== DATA EXTRACT ==

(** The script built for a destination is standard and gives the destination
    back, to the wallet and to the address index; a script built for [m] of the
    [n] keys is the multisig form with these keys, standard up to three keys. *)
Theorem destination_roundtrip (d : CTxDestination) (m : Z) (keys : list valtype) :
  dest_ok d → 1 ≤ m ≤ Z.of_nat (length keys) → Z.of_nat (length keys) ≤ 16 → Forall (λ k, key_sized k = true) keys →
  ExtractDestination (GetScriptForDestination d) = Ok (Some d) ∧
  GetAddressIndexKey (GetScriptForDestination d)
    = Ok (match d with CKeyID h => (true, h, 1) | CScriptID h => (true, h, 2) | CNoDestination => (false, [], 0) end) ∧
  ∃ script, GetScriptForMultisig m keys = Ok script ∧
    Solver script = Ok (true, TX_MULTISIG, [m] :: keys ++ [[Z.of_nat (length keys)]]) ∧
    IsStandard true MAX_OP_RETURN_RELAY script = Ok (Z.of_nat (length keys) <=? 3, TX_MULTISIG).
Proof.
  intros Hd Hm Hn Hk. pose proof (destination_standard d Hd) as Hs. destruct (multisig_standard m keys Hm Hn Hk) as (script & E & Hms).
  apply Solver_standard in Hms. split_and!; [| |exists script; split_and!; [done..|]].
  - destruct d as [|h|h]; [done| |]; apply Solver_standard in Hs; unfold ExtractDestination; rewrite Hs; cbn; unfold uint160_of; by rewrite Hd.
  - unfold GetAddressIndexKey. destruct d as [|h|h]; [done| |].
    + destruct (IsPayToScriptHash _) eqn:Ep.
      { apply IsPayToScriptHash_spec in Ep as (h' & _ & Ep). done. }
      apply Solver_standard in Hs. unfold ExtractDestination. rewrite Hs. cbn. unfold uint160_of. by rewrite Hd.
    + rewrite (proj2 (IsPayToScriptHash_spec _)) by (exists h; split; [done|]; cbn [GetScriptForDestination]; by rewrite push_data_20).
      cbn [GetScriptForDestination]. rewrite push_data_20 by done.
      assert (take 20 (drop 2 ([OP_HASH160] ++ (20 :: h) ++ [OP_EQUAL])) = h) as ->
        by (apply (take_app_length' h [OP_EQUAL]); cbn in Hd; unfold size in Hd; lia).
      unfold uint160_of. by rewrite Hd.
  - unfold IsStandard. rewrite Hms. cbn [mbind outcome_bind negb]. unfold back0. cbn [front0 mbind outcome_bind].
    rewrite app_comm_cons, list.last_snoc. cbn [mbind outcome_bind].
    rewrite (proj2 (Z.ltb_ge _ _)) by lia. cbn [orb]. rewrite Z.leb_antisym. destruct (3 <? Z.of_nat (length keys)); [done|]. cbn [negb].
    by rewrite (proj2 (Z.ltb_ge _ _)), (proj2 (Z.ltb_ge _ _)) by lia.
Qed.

===
== DATA EXTRACT ==

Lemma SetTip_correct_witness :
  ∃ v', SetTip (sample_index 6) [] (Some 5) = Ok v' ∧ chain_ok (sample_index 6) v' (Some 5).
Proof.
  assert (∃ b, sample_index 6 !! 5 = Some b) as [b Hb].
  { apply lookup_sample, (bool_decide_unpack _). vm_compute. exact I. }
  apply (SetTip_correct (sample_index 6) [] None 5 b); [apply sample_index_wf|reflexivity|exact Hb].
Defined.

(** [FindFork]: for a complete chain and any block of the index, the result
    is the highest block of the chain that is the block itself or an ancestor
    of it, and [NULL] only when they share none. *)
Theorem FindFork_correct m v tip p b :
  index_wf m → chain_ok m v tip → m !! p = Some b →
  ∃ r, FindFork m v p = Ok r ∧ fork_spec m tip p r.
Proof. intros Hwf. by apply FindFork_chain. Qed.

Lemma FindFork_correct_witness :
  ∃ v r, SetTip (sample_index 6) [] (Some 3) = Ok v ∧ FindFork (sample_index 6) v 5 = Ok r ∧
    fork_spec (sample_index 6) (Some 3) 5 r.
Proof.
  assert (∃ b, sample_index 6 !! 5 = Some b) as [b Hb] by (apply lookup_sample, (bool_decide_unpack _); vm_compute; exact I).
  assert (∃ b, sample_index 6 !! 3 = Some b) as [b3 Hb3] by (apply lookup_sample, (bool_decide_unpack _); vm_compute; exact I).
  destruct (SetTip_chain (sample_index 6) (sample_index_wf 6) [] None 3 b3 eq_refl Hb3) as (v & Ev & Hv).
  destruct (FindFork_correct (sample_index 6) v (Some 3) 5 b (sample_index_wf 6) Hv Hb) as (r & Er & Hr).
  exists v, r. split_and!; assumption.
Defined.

===

-- WORK REQUIRED --
Output exactly the lines of the material above from the one containing "- unfold IsStandard." up to and including the one containing "rewrite app_comm_cons, list.last_snoc.".

-- SOLUTION TO THE EXERCISE --
  - unfold IsStandard. rewrite Hms. cbn [mbind outcome_bind negb]. unfold back0. cbn [front0 mbind outcome_bind].
    rewrite app_comm_cons, list.last_snoc. cbn [mbind outcome_bind].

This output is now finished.